Directions for this task: Within the entries below, the lines from the one with "Module ReportProps." through the one with "Definition userBytes (tag" are to be set down exactly, both ends kept.

Data to process:

'''

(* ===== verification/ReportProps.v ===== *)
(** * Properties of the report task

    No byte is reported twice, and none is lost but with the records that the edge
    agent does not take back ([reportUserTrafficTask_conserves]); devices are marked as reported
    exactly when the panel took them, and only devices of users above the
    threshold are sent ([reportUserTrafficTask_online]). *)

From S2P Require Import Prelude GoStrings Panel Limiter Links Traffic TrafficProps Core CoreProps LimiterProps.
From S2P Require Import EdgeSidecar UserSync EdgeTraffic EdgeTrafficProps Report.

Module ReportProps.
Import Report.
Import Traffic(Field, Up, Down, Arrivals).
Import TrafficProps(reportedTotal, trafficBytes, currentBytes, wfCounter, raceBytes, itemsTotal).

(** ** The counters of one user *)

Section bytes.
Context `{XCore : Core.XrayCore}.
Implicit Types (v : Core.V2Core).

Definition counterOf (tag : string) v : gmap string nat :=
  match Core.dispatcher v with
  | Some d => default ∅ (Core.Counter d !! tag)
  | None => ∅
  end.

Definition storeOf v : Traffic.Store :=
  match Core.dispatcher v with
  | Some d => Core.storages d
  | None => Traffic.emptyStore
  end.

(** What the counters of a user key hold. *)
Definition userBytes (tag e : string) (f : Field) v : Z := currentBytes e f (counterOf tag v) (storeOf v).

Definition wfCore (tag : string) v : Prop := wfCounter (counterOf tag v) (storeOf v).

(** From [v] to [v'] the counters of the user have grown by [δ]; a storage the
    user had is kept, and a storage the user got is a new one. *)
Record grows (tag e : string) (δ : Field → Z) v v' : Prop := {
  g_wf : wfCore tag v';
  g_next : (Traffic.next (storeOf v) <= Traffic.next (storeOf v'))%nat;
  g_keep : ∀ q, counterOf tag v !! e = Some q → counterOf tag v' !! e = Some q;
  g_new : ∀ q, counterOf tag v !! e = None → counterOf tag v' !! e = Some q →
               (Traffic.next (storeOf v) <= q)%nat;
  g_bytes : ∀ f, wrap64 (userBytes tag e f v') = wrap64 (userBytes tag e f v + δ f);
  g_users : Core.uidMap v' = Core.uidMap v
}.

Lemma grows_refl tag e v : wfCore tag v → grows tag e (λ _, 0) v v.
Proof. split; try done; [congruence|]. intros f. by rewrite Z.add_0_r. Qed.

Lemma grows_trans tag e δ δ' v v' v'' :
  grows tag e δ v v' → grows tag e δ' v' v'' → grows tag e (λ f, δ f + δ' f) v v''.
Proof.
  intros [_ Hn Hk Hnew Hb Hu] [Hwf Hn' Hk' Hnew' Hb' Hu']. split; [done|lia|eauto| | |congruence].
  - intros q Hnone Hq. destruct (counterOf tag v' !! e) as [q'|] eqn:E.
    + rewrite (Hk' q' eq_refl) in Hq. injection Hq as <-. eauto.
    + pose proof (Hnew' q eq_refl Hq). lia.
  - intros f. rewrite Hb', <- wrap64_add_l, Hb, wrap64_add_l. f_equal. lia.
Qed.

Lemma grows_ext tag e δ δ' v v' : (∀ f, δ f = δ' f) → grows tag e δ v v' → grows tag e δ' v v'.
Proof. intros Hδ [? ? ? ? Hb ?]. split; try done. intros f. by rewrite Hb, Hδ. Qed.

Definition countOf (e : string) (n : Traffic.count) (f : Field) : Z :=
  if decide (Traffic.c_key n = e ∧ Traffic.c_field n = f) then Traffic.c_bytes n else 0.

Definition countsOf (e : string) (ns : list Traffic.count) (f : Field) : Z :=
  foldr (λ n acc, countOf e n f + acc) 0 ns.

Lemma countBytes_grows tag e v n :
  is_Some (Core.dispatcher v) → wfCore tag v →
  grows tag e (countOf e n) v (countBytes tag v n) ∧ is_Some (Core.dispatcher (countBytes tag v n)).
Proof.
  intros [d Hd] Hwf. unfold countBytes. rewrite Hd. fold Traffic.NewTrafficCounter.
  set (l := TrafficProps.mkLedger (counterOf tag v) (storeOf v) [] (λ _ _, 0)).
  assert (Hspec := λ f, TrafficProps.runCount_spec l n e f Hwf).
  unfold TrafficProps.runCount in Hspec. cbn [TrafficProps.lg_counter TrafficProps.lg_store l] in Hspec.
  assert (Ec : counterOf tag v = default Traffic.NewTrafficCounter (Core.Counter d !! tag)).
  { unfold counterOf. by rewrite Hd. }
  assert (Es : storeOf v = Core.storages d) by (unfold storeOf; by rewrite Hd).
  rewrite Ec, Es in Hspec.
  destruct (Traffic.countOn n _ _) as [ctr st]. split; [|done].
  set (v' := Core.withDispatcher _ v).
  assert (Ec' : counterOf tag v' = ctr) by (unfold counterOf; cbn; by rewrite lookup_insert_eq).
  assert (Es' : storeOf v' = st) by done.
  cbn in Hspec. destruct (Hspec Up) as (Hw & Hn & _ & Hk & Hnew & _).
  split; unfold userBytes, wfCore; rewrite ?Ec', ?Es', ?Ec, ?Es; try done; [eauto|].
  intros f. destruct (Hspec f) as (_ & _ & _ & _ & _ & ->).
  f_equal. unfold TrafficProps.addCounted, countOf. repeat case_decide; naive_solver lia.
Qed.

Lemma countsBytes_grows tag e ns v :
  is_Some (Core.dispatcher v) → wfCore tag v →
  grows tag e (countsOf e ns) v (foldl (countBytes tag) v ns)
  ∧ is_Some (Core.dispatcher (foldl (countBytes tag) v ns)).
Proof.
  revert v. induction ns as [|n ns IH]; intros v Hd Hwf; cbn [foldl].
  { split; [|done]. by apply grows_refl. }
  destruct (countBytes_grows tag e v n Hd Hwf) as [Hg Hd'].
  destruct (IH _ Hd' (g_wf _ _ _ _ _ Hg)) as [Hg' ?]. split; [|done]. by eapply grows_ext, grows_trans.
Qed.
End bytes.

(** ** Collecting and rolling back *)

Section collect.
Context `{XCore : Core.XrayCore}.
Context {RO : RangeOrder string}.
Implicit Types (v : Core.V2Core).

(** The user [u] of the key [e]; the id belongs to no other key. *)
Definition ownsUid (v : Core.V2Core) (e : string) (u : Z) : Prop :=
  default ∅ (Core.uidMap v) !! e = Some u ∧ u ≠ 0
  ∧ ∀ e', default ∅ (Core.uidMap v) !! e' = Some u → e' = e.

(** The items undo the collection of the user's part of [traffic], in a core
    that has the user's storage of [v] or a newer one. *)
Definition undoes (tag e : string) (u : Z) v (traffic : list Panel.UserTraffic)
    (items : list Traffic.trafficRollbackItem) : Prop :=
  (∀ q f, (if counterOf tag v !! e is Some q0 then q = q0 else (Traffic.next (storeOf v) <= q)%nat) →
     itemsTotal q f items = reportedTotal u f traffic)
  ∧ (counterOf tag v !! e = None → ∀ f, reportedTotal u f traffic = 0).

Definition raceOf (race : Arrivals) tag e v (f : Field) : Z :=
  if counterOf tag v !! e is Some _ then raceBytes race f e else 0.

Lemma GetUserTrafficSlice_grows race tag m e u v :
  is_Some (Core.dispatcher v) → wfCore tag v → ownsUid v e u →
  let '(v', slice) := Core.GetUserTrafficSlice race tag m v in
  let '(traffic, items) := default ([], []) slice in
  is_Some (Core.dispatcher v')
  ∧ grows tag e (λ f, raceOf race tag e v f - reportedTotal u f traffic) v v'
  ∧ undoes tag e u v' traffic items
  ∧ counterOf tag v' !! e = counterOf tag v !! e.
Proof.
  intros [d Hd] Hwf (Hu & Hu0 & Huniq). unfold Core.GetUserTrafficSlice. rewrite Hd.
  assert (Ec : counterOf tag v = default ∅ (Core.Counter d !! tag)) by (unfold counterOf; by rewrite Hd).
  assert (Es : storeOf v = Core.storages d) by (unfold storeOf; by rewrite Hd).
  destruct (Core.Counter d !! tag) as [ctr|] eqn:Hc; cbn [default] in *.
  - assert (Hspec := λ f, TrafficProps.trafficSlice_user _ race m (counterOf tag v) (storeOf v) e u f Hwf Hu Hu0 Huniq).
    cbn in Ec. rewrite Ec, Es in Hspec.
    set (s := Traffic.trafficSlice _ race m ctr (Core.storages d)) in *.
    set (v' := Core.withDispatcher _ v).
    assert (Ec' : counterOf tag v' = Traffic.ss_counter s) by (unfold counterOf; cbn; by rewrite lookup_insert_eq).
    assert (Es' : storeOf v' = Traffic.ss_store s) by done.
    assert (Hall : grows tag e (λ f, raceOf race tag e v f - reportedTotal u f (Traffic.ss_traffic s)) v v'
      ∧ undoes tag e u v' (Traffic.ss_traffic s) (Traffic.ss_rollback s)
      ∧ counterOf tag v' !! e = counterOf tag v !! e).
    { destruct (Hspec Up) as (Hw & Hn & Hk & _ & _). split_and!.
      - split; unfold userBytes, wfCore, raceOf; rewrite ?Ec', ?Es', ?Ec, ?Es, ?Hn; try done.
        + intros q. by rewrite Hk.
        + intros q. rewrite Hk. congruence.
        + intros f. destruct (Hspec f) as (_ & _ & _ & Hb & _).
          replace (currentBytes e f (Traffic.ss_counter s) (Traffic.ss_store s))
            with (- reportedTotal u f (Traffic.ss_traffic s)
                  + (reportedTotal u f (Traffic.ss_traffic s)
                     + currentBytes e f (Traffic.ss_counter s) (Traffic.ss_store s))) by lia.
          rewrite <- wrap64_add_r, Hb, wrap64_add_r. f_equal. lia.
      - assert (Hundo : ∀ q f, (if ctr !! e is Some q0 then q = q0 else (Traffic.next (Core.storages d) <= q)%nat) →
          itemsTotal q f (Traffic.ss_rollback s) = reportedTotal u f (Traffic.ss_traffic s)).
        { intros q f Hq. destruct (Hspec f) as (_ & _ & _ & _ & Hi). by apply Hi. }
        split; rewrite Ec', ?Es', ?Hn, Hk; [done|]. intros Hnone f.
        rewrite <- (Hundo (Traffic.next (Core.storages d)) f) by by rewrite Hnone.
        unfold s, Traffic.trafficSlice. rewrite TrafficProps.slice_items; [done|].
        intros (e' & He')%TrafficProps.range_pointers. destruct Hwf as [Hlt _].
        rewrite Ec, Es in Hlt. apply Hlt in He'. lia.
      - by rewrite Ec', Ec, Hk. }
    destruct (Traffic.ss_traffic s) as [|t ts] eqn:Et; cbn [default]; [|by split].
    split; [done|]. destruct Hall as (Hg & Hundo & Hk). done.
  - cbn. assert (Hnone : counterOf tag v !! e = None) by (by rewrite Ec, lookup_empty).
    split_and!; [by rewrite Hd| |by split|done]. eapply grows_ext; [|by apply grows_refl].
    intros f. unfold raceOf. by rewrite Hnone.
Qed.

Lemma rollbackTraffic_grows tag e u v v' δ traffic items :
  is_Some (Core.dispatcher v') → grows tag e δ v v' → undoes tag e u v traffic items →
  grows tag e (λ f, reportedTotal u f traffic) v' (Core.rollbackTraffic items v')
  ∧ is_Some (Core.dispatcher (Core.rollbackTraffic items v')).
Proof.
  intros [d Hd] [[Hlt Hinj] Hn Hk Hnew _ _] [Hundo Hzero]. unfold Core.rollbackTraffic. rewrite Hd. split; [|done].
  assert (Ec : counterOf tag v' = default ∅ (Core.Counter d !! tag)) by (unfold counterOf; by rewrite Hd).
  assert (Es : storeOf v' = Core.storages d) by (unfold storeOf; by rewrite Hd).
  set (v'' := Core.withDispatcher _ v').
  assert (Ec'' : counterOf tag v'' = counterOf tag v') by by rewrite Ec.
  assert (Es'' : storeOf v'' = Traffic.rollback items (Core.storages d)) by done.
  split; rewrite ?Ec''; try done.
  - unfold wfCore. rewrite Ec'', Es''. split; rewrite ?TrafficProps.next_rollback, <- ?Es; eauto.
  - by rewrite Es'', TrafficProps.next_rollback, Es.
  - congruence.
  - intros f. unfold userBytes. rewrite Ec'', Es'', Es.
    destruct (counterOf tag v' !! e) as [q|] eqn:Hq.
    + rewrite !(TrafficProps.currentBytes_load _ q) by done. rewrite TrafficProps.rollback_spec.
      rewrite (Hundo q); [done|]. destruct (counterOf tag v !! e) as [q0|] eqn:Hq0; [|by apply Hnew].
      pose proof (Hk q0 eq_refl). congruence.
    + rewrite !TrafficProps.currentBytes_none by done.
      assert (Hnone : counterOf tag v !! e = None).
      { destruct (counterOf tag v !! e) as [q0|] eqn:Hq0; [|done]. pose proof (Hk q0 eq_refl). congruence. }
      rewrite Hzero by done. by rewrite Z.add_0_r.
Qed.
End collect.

'''
'''

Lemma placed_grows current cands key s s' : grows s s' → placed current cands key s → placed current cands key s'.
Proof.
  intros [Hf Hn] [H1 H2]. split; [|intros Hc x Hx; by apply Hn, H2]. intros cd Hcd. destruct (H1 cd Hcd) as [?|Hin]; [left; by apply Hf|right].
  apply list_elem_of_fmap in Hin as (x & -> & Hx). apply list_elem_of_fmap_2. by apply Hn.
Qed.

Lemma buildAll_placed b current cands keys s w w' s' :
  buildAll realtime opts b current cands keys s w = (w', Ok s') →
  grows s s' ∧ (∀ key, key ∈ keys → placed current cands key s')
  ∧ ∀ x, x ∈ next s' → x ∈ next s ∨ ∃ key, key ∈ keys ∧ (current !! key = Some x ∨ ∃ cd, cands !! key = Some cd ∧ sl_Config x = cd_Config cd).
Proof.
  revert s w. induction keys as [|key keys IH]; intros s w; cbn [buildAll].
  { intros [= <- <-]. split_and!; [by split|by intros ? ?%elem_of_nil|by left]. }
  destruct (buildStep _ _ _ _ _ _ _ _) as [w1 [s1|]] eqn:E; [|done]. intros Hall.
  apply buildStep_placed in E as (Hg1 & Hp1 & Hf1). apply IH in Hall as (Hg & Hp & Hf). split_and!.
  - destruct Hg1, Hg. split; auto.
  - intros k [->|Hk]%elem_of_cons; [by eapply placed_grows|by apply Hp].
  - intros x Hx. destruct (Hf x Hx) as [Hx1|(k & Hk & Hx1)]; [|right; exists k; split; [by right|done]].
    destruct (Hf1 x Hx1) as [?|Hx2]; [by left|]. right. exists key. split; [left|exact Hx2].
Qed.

'''

Response to the task:
Module ReportProps.
Import Report.
Import Traffic(Field, Up, Down, Arrivals).
Import TrafficProps(reportedTotal, trafficBytes, currentBytes, wfCounter, raceBytes, itemsTotal).

(** ** The counters of one user *)

Section bytes.
Context `{XCore : Core.XrayCore}.
Implicit Types (v : Core.V2Core).

Definition counterOf (tag : string) v : gmap string nat :=
  match Core.dispatcher v with
  | Some d => default ∅ (Core.Counter d !! tag)
  | None => ∅
  end.

Definition storeOf v : Traffic.Store :=
  match Core.dispatcher v with
  | Some d => Core.storages d
  | None => Traffic.emptyStore
  end.

(** What the counters of a user key hold. *)
Definition userBytes (tag e : string) (f : Field) v : Z := currentBytes e f (counterOf tag v) (storeOf v).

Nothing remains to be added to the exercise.